◆ **Exercise description**: When the line containing "0 < mbase ->" is found in the data below, copy it and each line after it through the line containing "(forall i, 0 <= i < blknum", exactly and with no others.

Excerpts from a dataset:
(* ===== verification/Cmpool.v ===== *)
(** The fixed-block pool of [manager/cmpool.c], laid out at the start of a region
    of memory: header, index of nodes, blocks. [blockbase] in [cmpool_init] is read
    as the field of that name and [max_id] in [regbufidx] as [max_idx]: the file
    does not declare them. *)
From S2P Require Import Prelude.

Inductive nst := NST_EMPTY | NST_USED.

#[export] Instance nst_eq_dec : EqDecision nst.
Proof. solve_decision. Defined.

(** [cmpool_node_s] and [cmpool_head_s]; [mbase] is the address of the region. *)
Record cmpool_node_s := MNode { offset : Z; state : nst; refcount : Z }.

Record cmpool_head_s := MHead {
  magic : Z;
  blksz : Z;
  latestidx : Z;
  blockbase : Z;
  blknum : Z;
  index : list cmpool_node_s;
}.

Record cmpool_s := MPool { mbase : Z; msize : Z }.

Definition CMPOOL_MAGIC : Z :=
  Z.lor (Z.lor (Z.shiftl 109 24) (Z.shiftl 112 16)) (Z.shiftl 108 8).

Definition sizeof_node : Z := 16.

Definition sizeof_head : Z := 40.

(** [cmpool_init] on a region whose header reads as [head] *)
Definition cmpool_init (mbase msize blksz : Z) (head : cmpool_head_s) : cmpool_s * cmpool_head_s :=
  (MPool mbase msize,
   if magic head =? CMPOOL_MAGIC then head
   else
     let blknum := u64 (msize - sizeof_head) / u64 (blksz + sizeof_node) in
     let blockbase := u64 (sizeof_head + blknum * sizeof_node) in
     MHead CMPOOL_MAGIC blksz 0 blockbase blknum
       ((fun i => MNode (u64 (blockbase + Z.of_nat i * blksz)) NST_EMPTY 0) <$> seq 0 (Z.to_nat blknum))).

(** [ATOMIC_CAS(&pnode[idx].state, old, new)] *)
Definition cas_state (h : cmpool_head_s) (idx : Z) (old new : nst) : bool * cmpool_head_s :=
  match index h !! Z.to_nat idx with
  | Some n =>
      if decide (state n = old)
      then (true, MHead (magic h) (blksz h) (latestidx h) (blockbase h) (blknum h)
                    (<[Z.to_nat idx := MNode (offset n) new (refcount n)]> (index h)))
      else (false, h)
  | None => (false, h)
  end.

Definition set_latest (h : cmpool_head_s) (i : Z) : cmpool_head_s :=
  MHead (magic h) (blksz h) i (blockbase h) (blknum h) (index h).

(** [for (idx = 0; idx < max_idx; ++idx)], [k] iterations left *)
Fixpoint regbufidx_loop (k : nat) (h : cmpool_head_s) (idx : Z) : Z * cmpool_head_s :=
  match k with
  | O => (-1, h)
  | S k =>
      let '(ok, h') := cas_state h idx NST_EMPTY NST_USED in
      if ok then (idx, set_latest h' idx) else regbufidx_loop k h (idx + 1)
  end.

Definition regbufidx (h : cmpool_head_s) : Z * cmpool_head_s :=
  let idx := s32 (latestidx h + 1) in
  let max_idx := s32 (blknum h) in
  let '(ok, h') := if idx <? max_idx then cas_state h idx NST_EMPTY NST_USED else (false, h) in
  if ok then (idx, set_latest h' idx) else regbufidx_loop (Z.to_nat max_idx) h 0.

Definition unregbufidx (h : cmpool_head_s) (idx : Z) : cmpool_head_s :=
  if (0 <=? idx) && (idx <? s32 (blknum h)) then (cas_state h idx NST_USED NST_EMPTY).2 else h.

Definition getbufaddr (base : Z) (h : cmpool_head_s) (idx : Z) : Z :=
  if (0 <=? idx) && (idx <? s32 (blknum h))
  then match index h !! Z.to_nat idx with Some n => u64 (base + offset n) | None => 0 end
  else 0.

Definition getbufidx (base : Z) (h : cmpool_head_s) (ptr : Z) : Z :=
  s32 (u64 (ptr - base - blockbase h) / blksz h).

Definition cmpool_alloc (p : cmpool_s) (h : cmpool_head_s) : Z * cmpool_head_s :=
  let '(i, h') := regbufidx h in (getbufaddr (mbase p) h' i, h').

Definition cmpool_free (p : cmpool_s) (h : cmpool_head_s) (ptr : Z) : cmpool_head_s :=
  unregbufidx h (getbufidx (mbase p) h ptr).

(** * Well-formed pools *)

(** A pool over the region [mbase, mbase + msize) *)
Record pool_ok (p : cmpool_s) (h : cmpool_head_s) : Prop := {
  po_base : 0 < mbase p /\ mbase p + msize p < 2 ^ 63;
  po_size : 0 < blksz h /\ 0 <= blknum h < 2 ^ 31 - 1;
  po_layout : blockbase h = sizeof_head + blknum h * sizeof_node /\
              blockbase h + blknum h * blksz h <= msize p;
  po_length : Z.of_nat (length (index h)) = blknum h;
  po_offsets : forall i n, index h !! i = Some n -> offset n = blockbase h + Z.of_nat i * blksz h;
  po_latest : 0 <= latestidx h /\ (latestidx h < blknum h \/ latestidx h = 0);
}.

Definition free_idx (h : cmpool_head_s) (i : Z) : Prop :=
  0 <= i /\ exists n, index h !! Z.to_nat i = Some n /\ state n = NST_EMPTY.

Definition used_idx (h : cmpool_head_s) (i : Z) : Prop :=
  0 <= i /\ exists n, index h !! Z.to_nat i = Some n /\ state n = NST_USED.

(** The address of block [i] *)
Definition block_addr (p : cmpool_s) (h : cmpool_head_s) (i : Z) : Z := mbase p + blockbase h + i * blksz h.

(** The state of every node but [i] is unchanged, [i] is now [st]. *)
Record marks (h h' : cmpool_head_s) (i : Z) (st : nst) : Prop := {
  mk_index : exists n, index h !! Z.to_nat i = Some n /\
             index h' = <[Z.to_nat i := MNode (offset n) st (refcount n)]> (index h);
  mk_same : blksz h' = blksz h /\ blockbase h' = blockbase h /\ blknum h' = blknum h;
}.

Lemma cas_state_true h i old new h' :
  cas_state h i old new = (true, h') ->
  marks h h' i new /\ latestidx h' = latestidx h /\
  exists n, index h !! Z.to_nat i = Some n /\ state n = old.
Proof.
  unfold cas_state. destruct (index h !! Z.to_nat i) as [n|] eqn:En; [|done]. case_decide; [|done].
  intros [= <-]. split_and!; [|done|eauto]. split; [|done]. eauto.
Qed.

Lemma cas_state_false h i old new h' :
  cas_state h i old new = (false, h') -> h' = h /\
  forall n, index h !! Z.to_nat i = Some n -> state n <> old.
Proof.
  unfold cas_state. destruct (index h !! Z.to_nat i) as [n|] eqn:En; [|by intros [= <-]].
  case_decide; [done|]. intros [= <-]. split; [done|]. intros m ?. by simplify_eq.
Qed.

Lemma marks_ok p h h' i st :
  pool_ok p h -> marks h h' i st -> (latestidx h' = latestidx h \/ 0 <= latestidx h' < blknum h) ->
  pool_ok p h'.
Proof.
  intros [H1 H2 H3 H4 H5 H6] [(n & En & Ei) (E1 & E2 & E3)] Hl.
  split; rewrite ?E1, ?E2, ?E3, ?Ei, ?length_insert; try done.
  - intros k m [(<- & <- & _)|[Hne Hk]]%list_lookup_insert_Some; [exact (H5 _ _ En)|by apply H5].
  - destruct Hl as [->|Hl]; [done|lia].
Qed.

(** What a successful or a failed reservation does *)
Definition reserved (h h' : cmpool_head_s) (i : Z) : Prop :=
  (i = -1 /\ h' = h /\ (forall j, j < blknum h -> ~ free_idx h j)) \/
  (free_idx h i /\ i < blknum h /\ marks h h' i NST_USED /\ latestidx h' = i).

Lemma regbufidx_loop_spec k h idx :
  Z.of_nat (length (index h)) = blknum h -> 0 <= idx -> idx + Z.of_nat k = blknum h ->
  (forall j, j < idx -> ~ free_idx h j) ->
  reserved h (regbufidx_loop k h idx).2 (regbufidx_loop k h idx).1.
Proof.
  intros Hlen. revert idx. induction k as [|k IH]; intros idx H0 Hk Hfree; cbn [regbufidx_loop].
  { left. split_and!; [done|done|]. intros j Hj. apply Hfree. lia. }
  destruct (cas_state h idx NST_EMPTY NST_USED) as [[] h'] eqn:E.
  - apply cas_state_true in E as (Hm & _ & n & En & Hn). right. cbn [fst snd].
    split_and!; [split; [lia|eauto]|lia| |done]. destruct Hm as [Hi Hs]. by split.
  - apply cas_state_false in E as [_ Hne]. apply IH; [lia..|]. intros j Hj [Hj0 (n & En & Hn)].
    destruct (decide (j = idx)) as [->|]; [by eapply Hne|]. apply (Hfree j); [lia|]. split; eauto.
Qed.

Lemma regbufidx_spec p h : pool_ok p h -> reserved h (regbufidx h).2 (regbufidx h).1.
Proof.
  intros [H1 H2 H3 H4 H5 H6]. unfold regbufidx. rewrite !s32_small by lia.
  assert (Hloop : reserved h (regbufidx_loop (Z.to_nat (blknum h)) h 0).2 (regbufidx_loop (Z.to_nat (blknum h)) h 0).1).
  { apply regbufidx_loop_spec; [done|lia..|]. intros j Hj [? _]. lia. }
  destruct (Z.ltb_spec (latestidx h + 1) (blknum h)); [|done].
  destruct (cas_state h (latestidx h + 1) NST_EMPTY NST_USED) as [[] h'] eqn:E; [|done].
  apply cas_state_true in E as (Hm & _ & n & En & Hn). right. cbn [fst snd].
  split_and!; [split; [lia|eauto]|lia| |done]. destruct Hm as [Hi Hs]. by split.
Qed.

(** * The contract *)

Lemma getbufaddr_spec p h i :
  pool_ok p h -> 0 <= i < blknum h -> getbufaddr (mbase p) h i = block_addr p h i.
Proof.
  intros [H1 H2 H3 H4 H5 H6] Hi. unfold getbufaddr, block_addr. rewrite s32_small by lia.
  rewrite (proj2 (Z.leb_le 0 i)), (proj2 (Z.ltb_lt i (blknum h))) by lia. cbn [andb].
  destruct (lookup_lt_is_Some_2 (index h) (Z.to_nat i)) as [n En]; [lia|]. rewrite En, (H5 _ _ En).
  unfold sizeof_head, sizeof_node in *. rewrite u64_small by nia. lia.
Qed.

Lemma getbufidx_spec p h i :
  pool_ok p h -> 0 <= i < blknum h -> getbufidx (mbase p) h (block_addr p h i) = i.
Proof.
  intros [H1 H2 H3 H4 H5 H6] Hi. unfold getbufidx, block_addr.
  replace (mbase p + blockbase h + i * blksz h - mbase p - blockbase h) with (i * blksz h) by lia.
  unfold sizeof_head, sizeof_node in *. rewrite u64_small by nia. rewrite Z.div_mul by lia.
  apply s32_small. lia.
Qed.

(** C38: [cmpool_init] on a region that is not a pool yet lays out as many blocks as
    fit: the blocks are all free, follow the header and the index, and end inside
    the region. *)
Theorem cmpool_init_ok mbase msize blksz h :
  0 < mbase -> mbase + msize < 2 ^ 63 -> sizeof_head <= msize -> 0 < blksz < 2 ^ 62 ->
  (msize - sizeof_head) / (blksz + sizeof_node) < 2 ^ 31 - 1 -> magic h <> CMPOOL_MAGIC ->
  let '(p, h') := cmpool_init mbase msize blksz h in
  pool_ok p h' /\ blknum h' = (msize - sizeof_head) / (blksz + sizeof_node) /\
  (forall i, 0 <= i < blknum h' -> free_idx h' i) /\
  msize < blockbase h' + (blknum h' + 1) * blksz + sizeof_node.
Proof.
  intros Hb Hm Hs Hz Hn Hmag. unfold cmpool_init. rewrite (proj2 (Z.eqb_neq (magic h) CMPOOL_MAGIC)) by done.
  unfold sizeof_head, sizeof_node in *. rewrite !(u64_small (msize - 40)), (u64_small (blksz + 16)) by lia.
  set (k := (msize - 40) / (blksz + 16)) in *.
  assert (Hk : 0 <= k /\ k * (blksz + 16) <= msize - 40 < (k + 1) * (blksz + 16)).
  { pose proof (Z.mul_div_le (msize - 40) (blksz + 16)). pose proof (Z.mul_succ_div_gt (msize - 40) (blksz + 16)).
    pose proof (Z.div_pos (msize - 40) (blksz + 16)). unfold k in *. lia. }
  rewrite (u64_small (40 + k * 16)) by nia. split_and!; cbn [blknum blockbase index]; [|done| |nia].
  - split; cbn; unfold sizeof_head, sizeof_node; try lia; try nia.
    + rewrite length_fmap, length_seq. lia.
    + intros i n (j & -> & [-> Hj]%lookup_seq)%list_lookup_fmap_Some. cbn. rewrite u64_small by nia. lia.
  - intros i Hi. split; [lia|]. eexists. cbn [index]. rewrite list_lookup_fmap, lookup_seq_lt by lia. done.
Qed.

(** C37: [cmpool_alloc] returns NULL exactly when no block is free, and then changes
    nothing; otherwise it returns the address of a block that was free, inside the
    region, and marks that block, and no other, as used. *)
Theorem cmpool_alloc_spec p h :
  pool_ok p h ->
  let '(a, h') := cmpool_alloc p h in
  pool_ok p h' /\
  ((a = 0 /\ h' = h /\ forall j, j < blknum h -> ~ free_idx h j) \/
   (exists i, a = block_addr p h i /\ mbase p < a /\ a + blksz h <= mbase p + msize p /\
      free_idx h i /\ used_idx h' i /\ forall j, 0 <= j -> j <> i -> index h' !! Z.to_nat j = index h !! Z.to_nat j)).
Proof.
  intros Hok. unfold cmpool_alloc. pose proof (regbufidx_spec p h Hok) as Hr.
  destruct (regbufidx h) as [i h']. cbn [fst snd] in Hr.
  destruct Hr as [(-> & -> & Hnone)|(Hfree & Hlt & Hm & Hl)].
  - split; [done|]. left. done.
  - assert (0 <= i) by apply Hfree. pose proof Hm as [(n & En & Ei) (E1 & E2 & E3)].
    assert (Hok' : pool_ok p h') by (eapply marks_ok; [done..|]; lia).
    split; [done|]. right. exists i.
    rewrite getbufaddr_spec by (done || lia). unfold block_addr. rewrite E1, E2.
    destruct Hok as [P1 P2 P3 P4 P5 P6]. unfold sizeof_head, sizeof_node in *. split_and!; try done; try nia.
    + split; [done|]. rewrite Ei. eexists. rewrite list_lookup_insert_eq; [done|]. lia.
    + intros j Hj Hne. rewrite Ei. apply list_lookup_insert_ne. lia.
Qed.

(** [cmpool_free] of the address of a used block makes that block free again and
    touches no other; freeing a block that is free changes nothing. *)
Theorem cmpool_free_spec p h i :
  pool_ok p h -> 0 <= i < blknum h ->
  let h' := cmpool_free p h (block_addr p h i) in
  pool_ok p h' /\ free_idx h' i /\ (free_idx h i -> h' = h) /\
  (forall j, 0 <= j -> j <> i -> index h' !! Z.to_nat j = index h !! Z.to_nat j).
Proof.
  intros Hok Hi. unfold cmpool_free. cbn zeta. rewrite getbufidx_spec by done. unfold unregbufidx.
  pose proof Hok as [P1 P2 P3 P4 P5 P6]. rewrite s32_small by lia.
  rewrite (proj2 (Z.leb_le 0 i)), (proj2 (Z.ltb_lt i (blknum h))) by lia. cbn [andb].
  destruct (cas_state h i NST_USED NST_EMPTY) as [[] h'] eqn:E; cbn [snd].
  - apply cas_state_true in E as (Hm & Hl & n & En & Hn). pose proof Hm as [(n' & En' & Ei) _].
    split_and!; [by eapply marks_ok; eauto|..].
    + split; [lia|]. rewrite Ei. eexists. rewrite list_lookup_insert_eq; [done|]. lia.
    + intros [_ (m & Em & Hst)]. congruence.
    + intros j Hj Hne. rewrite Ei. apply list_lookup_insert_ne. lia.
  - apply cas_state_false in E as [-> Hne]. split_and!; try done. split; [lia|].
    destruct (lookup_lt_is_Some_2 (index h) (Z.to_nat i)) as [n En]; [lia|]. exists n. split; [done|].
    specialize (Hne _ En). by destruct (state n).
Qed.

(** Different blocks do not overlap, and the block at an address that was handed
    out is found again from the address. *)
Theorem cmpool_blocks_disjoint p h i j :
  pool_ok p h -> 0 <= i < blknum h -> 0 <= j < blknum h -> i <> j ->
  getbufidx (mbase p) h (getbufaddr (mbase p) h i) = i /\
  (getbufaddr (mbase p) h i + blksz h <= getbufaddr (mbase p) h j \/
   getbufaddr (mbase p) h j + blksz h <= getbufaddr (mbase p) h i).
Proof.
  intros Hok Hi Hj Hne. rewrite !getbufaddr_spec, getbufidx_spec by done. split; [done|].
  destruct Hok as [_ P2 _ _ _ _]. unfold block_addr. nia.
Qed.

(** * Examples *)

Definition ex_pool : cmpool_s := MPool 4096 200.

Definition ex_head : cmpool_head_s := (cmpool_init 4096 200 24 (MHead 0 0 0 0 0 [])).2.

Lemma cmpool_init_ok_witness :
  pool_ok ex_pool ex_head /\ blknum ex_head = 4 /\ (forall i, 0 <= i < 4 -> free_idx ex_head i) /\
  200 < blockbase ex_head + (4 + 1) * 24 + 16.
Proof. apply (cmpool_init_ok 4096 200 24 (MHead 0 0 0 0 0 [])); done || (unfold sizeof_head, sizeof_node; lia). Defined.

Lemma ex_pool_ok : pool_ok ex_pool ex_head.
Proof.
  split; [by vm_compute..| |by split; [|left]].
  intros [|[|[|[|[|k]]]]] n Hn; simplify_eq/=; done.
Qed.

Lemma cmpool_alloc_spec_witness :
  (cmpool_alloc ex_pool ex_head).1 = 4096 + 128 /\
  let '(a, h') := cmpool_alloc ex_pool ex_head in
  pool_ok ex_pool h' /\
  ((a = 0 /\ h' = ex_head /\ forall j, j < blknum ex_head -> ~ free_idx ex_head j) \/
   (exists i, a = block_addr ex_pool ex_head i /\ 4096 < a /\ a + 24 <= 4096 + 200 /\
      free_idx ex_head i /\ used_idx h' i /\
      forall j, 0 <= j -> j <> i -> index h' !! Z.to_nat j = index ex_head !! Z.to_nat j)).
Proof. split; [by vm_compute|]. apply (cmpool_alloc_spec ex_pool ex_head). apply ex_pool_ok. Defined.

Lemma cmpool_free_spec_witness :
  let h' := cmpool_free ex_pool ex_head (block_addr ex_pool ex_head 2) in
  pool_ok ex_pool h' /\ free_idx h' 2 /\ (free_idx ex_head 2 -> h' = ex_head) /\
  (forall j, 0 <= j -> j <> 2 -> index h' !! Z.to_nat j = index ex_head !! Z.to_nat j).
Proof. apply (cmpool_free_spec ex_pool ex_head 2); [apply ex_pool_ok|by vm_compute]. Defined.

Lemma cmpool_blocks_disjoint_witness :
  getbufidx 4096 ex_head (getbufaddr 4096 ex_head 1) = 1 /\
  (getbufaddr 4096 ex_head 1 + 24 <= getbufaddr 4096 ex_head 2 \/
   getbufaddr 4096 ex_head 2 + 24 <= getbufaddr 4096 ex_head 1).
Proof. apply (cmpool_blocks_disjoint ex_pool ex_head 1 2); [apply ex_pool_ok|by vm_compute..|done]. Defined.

◆ **Solved problem**:
  0 < mbase -> mbase + msize < 2 ^ 63 -> sizeof_head <= msize -> 0 < blksz < 2 ^ 62 ->
  (msize - sizeof_head) / (blksz + sizeof_node) < 2 ^ 31 - 1 -> magic h <> CMPOOL_MAGIC ->
  let '(p, h') := cmpool_init mbase msize blksz h in
  pool_ok p h' /\ blknum h' = (msize - sizeof_head) / (blksz + sizeof_node) /\
  (forall i, 0 <= i < blknum h' -> free_idx h' i) /\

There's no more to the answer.